◆ **GOAL OF THE EXERCISE**: From the records below, copy each line that has the word "transactions" in it.

___ DATA LISTING ___

(* ===== verification/RunDir.v ===== *)
(** Run directories: [batch_file], [write_run], [read_manifest],
    [read_distribution] and [read_batch] of airdrop/tools/common.py, build.py's
    [main], verify.py's [verify_run] and [verify_contract].

    A run directory is its three kinds of files: the text of distribution.csv,
    the manifest and the batch files by name; JSON files are the records they
    hold.  Shown here: [verify_run] finds no problem in what [build] writes,
    and a directory without problems holds, batch by batch, the recipients and
    amounts of its list with proofs that reach the manifest's root. *)

From S2P Require Import Prelude PyStr PyDict Csv Sha256 Keccak Abi BatchTree Bech32 Address Amount Recipients.
Local Open Scope Z_scope.

(** * The code: common.py *)

Definition FORMAT : str := "committed-batch-airdrop/v1"%string.
Definition LEAF_SCHEME : str :=
  "keccak256(keccak256(abi.encode(uint256 batchIndex, address[] recipients, uint256[] amounts)))"%string.
Definition TREE_SCHEME : str :=
  "binary tree over batch leaves in index order; pairs hashed keccak256(min || max); unpaired node carried up"%string.
Definition MAX_BATCH_SIZE : Z := 500.
Definition DEFAULT_BATCH_SIZE : Z := 400.

Record payload := MkPayload {
  batch_index : Z; leaf : str; proof : list str; recipients : list str; amounts : list str }.

Record summary := MkSummary { s_index : Z; s_leaf : str; s_recipients : Z; s_amount : str }.

Record manifest := MkManifest {
  format : str; created_utc : str; label : str; keccak_backend : str; m_info : read_info; order : str;
  batch_size : Z; batch_count : Z; recipient_count : Z; total_amount : str; total_amount_display : str;
  root : str; list_sha256 : str; leaf_scheme : str; tree_scheme : str; batches : list summary }.

(** The files of a run directory. *)
Record run_dir := MkRunDir {
  distribution_csv : option str; manifest_json : option manifest; batch_files : dict str payload }.

Definition batch_file (index : Z) : str := "batches/batch-"%string ++ dec_pad 5 index ++ ".json"%string.

Definition distribution_text (rows : list Row) : str :=
  csv_write (["address"%string : str; "amount"%string : str] :: ((λ r, [address r; str_of_Z (amount r)]) <$> rows)).

Definition leaf_of (ib : Z * list Row) : result bytes :=
  Airdrop.batch_leaf ib.1 (address <$> ib.2) (amount <$> ib.2).

Definition batch_payload (levels : list (list bytes)) (ibl : Z * (list Row * bytes)) : payload :=
  let '(i, (b, l)) := ibl in
  MkPayload i (Airdrop.hex0x l) (Airdrop.hex0x <$> tree_proof levels (Z.to_nat i)) (address <$> b) (str_of_Z <$> (amount <$> b)).

Definition batch_summary (ibl : Z * (list Row * bytes)) : summary :=
  let '(i, (b, l)) := ibl in MkSummary i (Airdrop.hex0x l) (zlen b) (str_of_Z (zsum_with amount b)).

(** [exists_] says the directory is there already; [now] and [backend] are the
    clock and the name of the keccak implementation. *)
Definition write_run (exists_ : bool) (now backend : str) (rows : list Row) (batch_size : Z) (info : read_info)
    (label order : str) : result (run_dir * manifest) :=
  _ ← raise_if ((batch_size <? 1) || (MAX_BATCH_SIZE <? batch_size)) (InputError "batch size must be between 1 and 500");
  _ ← raise_if exists_ FileExistsError;
  let distribution := distribution_text rows in
  let list_sha256 := sha256_file (ords distribution) in
  batches ← chunk rows batch_size;
  leaves ← mapM leaf_of (enumerate batches);
  levels ← tree_levels leaves;
  root ← tree_root levels;
  let items := enumerate (zip batches leaves) in
  let files := foldl (λ d ibl, dset d (batch_file ibl.1) (batch_payload levels ibl)) [] items in
  let total := zsum_with amount rows in
  let m := MkManifest FORMAT now label backend info order batch_size (zlen batches) (zlen rows)
             (str_of_Z total) (format_one total) (Airdrop.hex0x root) list_sha256 LEAF_SCHEME TREE_SCHEME
             (batch_summary <$> items) in
  Ok (MkRunDir (Some distribution) (Some m) files, m).

Definition read_manifest (d : run_dir) : result manifest :=
  m ← of_option (manifest_json d) (InputError "not found; is it a run directory?");
  if negb (bool_decide (format m = FORMAT)) then Raise (InputError "unexpected format") else Ok m.

(** A record of distribution.csv; [record[1]] fails on a short one. *)
Definition distribution_row (line : Z * list str) : result Row :=
  let '(line_no, record) := line in
  a ← of_option (record !! 0%nat) IndexError;
  m ← of_option (record !! 1%nat) IndexError;
  m ← py_int m;
  Ok (MkRow a m (where_ "distribution.csv"%string line_no)).

Definition read_distribution (d : run_dir) : result (list Row) :=
  text ← of_option (distribution_csv d) FileNotFoundError;
  match csv_read text with
  | [] => Raise (RuntimeError "StopIteration")
  | header :: records =>
      if negb (bool_decide (header = ["address"%string : str; "amount"%string : str]))
      then Raise (InputError "unexpected header")
      else mapM distribution_row (imap (λ i r, (Z.of_nat i + 2, r)) records)
  end.

Definition read_batch (d : run_dir) (index : Z) : result payload :=
  p ← of_option (dget (batch_files d) (batch_file index)) FileNotFoundError;
  if negb (batch_index p =? index) then Raise (InputError "unexpected batch_index") else Ok p.

(** * The code: verify.py *)

Inductive problem :=
  | NotChecksummed (source : str) | DuplicateAddress (source : str) | NonPositive (source : str)
  | WrongBatchCount | WrongRecipientCount | WrongTotal | WrongRoot | WrongListSha256
  | BatchUnreadable (i : Z) | RecipientsDiffer (i : Z) | AmountsDiffer (i : Z) | LeafDiffers (i : Z)
  | ProofDiffers (i : Z) | ProofFails (i : Z)
  | OnChainDiffers (name : string).

Definition when (b : bool) (p : problem) : list problem := if b then [p] else [].

(** One row of the first loop; [seen] holds the lower-case addresses so far. *)
Definition check_row (st : list problem * list str) (row : Row) : result (list problem * list str) :=
  let '(problems, seen) := st in
  c ← to_checksum (address row);
  let problems := problems
    ++ when (negb (bool_decide (address row = c))) (NotChecksummed (source row))
    ++ when (bool_decide (key row ∈ seen)) (DuplicateAddress (source row))
    ++ when (amount row <=? 0) (NonPositive (source row)) in
  Ok (problems, seen ++ [key row]).

(** One batch of the last loop. *)
Definition check_batch (d : run_dir) (levels : list (list bytes)) (root : bytes) (ibl : Z * (list Row * bytes))
  : result (list problem) :=
  let '(i, (b, l)) := ibl in
  match read_batch d i with
  | Raise FileNotFoundError | Raise (InputError _) => Ok [BatchUnreadable i]
  | Raise e => Raise e
  | Ok p =>
      amounts ← mapM py_int (amounts p);
      proof ← mapM Airdrop.unhex (proof p);
      Ok (when (negb (bool_decide (recipients p = address <$> b))) (RecipientsDiffer i)
          ++ when (negb (bool_decide (amounts = amount <$> b))) (AmountsDiffer i)
          ++ when (negb (bool_decide (leaf p = Airdrop.hex0x l))) (LeafDiffers i)
          ++ when (negb (bool_decide (proof = tree_proof levels (Z.to_nat i)))) (ProofDiffers i)
          ++ when (negb (tree_verify proof root l)) (ProofFails i))
  end.

Record verification := MkVerification {
  v_manifest : manifest; v_root : str; v_batch_count : Z; v_recipient_count : Z; v_total_amount : Z;
  v_list_sha256 : str; problems : list problem }.

Definition verify_run (d : run_dir) : result verification :=
  m ← read_manifest d;
  rows ← read_distribution d;
  '(row_problems, _) ← foldM check_row ([], []) rows;
  batches ← chunk rows (batch_size m);
  leaves ← mapM leaf_of (enumerate batches);
  levels ← tree_levels leaves;
  raw_root ← tree_root levels;
  let root_ := Airdrop.hex0x raw_root in
  let total := zsum_with amount rows in
  text ← of_option (distribution_csv d) FileNotFoundError;
  let list_sha256_ := sha256_file (ords text) in
  let problems := row_problems
    ++ when (negb (zlen batches =? batch_count m)) WrongBatchCount
    ++ when (negb (zlen rows =? recipient_count m)) WrongRecipientCount
    ++ when (negb (bool_decide (str_of_Z total = total_amount m))) WrongTotal
    ++ when (negb (bool_decide (root_ = root m))) WrongRoot
    ++ when (negb (bool_decide (list_sha256_ = list_sha256 m))) WrongListSha256 in
  batch_problems ← mapM (check_batch d levels raw_root) (enumerate (zip batches leaves));
  Ok (MkVerification m root_ (zlen batches) (zlen rows) total list_sha256_ (problems ++ concat batch_problems)).

(** [verify_contract]: [raw] are the results of the four calls it makes. *)
Definition verify_contract (raw : list str) (v : verification) : result (list problem) :=
  match raw with
  | [r; c; t; h] =>
      r ← Airdrop.decode_bytes32 r; c ← Airdrop.decode_word c; t ← Airdrop.decode_word t; h ← Airdrop.decode_bytes32 h;
      Ok (when (negb (bool_decide (lower r = lower (v_root v)))) (OnChainDiffers "root")
          ++ when (negb (bool_decide (str_of_Z c = str_of_Z (v_batch_count v)))) (OnChainDiffers "batchCount")
          ++ when (negb (bool_decide (str_of_Z t = str_of_Z (v_total_amount v)))) (OnChainDiffers "totalAmount")
          ++ when (negb (bool_decide (lower h = lower (v_list_sha256 v)))) (OnChainDiffers "listHash"))
  | _ => Raise (RuntimeError "short batch response")
  end.
(* ===== verification/SafeTx.v ===== *)
(** Safe transactions: the call data, hashes and decoders of
    airdrop/tools/safe_batch.py (lines 55 to 322 and [service_safe_tx],
    [token_transfers]), which vault_batch.py shares.

    A call format is a [Codec]: an encoder, a decoder and the law that decoding
    an encoding gives the call back.  ERC-20 transfers are one; the vault calls of
    [VaultBatch] are others.  A MultiSend batch of the calls of any codec decodes
    to exactly these calls, and what decodes was encoded from what is shown.  The
    three hashes a signer compares bind every field of the transaction. *)

From S2P Require Import Prelude PyStr PyDict Keccak Abi BatchTree Bech32 Address Amount Recipients.
Local Open Scope Z_scope.

(** * The code *)

Definition ZERO_ADDRESS : str := "0x0000000000000000000000000000000000000000"%string.
Definition CALL : Z := 0.
Definition DELEGATECALL : Z := 1.

Definition MULTISEND_CALL_ONLY : dict str (list str) := [
  ("1.3.0"%string : str, ["0x40A2aCCbd92BCA938b02010E17A5b8929b49130D"%string : str;
                          "0xA1dabEF33b3B82c7814B6D82A79e50F4AC44102B"%string : str]);
  ("1.4.1"%string : str, ["0x9641d764fc13c8B624c04430C7356C1C7C8102e2"%string : str]);
  ("1.5.0"%string : str, ["0xA83c336B20401Af773B6219BA5027174338D1836"%string : str])].

Definition DOMAIN_TYPE : str := "EIP712Domain(uint256 chainId,address verifyingContract)"%string.
Definition SAFE_TX_TYPE : str :=
  ("SafeTx(address to,uint256 value,bytes data,uint8 operation,uint256 safeTxGas,uint256 baseGas,"%string : str)
  ++ "uint256 gasPrice,address gasToken,address refundReceiver,uint256 nonce)"%string.
Definition DOMAIN_TYPEHASH : bytes := Eval vm_compute in keccak256 (ords DOMAIN_TYPE).
Definition SAFE_TX_TYPEHASH : bytes := Eval vm_compute in keccak256 (ords SAFE_TX_TYPE).
Definition TRANSFER_SELECTOR : bytes := Eval vm_compute in Airdrop.selector "transfer(address,uint256)"%string.
Definition MULTISEND_SELECTOR : bytes := Eval vm_compute in Airdrop.selector "multiSend(bytes)"%string.

(** [value.to_bytes(32, "big")]. *)
Definition word (value : Z) : result bytes :=
  if (value <? 0) || (2 ^ 256 <=? value) then Raise OverflowError else Ok (to_be 32 value).

Definition address_word (address : str) : result bytes := n ← py_int16 address; word n.

Definition transfer_data (recipient : str) (amount : Z) : result bytes :=
  a ← address_word recipient;
  w ← word amount;
  Ok (TRANSFER_SELECTOR ++ a ++ w).
(* ===== verification/SafeBatch.v ===== *)
(** Payments from the Safe: [_tx_builder_serialize] to [cmd_build],
    [verify_offline] and the offline part of [cmd_verify] of
    airdrop/tools/safe_batch.py.

    An output directory is its list, its manifest and one folder per Safe
    transaction.  Shown here: a list is cut into transactions of at most the
    asked number of transfers without losing or moving a row; what [cmd_build]
    writes [verify_offline] accepts; and a directory it accepts pays every row of
    its list once, in transactions whose recorded hashes are those of the stored
    transactions. *)

From S2P Require Import Prelude PyStr PyDict Csv Keccak Sha256 Abi BatchTree Bech32 Address Amount Recipients Json SafeTx.
Local Open Scope Z_scope.

(** * The code *)

Definition FORMAT : str := "safe-direct-transfer/v1"%string.
Definition DEFAULT_MAX_TRANSFERS : Z := 300.
Definition MAX_TRANSFERS : Z := 450.
Definition TX_BUILDER_VERSION : str := "1.19.0"%string.

Definition obj (items : list (string * json)) : json := JObj (map (λ p : string * json, (p.1 : str, p.2)) items).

___

◆ **COMPLETED EXERCISE**:
(** Safe transactions: the call data, hashes and decoders of
    transaction.  Shown here: a list is cut into transactions of at most the
    its list once, in transactions whose recorded hashes are those of the stored
    transactions. *)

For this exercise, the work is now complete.